▽

Lemma repr_set_value h p n v w l r : NoDup (tlocs (TNode n v l r)) → repr h p (TNode n v l r) →
  repr (alter (set_value w) n h) p (TNode n w l r).
Proof.
  cbn [tlocs repr]. intros [Hn _]%NoDup_cons (Hx & Hl & Hr). split; [by rewrite list_lookup_alter_eq, Hx|].
  split; (eapply repr_ext; [|done]); intros m Hm; apply list_lookup_alter_ne; set_solver.
Qed.

Lemma repr_path_ext h h' fs n : (∀ m, m ∈ path_locs fs → h' !! m = h !! m) → repr_path h fs n → repr_path h' fs n.
Proof.
  revert n. induction fs as [|f fs IH]; intros n He; cbn [repr_path]; [done|]. unfold path_locs in *. cbn [map concat] in He.
  intros (Hf & Hs & Hp). split; [rewrite He by set_solver; done|]. split; [|apply IH; [intros; apply He; set_solver|done]].
  eapply repr_ext; [|done]. intros; apply He; set_solver.
Qed.

(** The values on the path from a node to the root are computed; everything else is left alone. *)
Lemma fix_up_ok fuel fs t h : (length fs <= fuel)%nat → repr h None (plug fs t) → NoDup (tlocs (plug fs t)) →
  hashed t → Forall (λ f, hashed (f_sib f)) fs → Forall is_hash (leaf_vals (plug fs t)) →
  ∃ h', fix_up fuel (fparent fs) h = (Ok (), h') ∧ repr h' None (rehash_tree (plug fs t)) ∧ length h' = length h.
Proof.
  revert fs t h. induction fuel as [|fuel IH]; intros [|f fs] t h Hf Hr Hd Ht Hs Hv; try (simpl in Hf; lia).
  1,2: exists h; split; [done|]; split; [|done]; cbn [plug] in *; by rewrite rehash_hashed.
  apply Forall_cons_1 in Hs as [Hsib Hs]. cbn [plug] in *. cbn [fparent fix_up].
  assert (∃ l r, fnode f t = TNode (f_loc f) (f_val f) l r ∧ hashed l ∧ hashed r) as (l & r & En & Hl & Hrr).
  { unfold fnode. destruct (f_right f); by eexists _, _. }
  rewrite En in *. pose proof (proj1 (repr_plug _ _ _) Hr) as [Hn Hp].
  assert (Forall is_hash (leaf_vals (TNode (f_loc f) (f_val f) l r))) as Hlr by (by eapply leaf_vals_plug).
  apply Forall_app in Hlr as [Hlv Hrv].
  assert (NoDup (tlocs (TNode (f_loc f) (f_val f) l r) ++ path_locs fs)) as Hd2 by (by rewrite <- tlocs_plug).
  apply NoDup_app in Hd2 as (Hd2 & Hdis & _).
  assert (recompute_value (f_loc f) h = (Ok (), alter (set_value (Some (combine (thash l) (thash r)))) (f_loc f) h)) as Hrec.
  { rewrite (recompute_ok _ _ _ _ _ _ Hn) by (by apply hashed_tval). rewrite bool_decide_eq_true_2; [done|].
    split; by apply thash_is_hash. }
  run_step Hrec. set (h1 := alter _ _ h) in *.
  apply (repr_set_value _ _ _ _ (Some (combine (thash l) (thash r)))) in Hn; [|done]. fold h1 in Hn.
  assert (repr_path h1 fs (f_loc f)) as Hp1.
  { eapply repr_path_ext; [|exact Hp]. intros m Hm. apply list_lookup_alter_ne. intros <-. apply (Hdis (f_loc f)); [cbn; set_solver|done]. }
  pose proof (repr_lookup _ _ _ Hn) as (x & Hx & Px & _). cbn [tloc] in Hx. run_step (deref_some h1 _ _ Hx). rewrite Px.
  assert (rehash_tree (TNode (f_loc f) (f_val f) l r) = TNode (f_loc f) (Some (combine (thash l) (thash r))) l r) as Eh
    by (cbn [rehash_tree thash]; by rewrite !rehash_hashed).
  destruct (IH fs (TNode (f_loc f) (Some (combine (thash l) (thash r))) l r) h1) as (h' & Hfix & Hrepr & Hlen).
  - simpl in Hf. lia.
  - apply repr_plug. by split.
  - rewrite tlocs_plug in Hd |- *. exact Hd.
  - rewrite <- Eh. apply rehash_same.
  - done.
  - by rewrite leaf_vals_plug_eq with (t' := TNode (f_loc f) (f_val f) l r).
  - exists h'. split; [exact Hfix|]. split; [|rewrite Hlen; apply length_alter]. by rewrite <- Eh, rehash_plug in Hrepr.
Qed.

△

* _Goal of the exercise_: The expected output is the lines from the one holding "assert (recompute_value (f_loc" through the last line of the data, exactly as they appear, with nothing before or after.

* _Result_:
  assert (recompute_value (f_loc f) h = (Ok (), alter (set_value (Some (combine (thash l) (thash r)))) (f_loc f) h)) as Hrec.
  { rewrite (recompute_ok _ _ _ _ _ _ Hn) by (by apply hashed_tval). rewrite bool_decide_eq_true_2; [done|].
    split; by apply thash_is_hash. }
  run_step Hrec. set (h1 := alter _ _ h) in *.
  apply (repr_set_value _ _ _ _ (Some (combine (thash l) (thash r)))) in Hn; [|done]. fold h1 in Hn.
  assert (repr_path h1 fs (f_loc f)) as Hp1.
  { eapply repr_path_ext; [|exact Hp]. intros m Hm. apply list_lookup_alter_ne. intros <-. apply (Hdis (f_loc f)); [cbn; set_solver|done]. }
  pose proof (repr_lookup _ _ _ Hn) as (x & Hx & Px & _). cbn [tloc] in Hx. run_step (deref_some h1 _ _ Hx). rewrite Px.
  assert (rehash_tree (TNode (f_loc f) (f_val f) l r) = TNode (f_loc f) (Some (combine (thash l) (thash r))) l r) as Eh
    by (cbn [rehash_tree thash]; by rewrite !rehash_hashed).
  destruct (IH fs (TNode (f_loc f) (Some (combine (thash l) (thash r))) l r) h1) as (h' & Hfix & Hrepr & Hlen).
  - simpl in Hf. lia.
  - apply repr_plug. by split.
  - rewrite tlocs_plug in Hd |- *. exact Hd.
  - rewrite <- Eh. apply rehash_same.
  - done.
  - by rewrite leaf_vals_plug_eq with (t' := TNode (f_loc f) (f_val f) l r).
  - exists h'. split; [exact Hfix|]. split; [|rewrite Hlen; apply length_alter]. by rewrite <- Eh, rehash_plug in Hrepr.
Qed.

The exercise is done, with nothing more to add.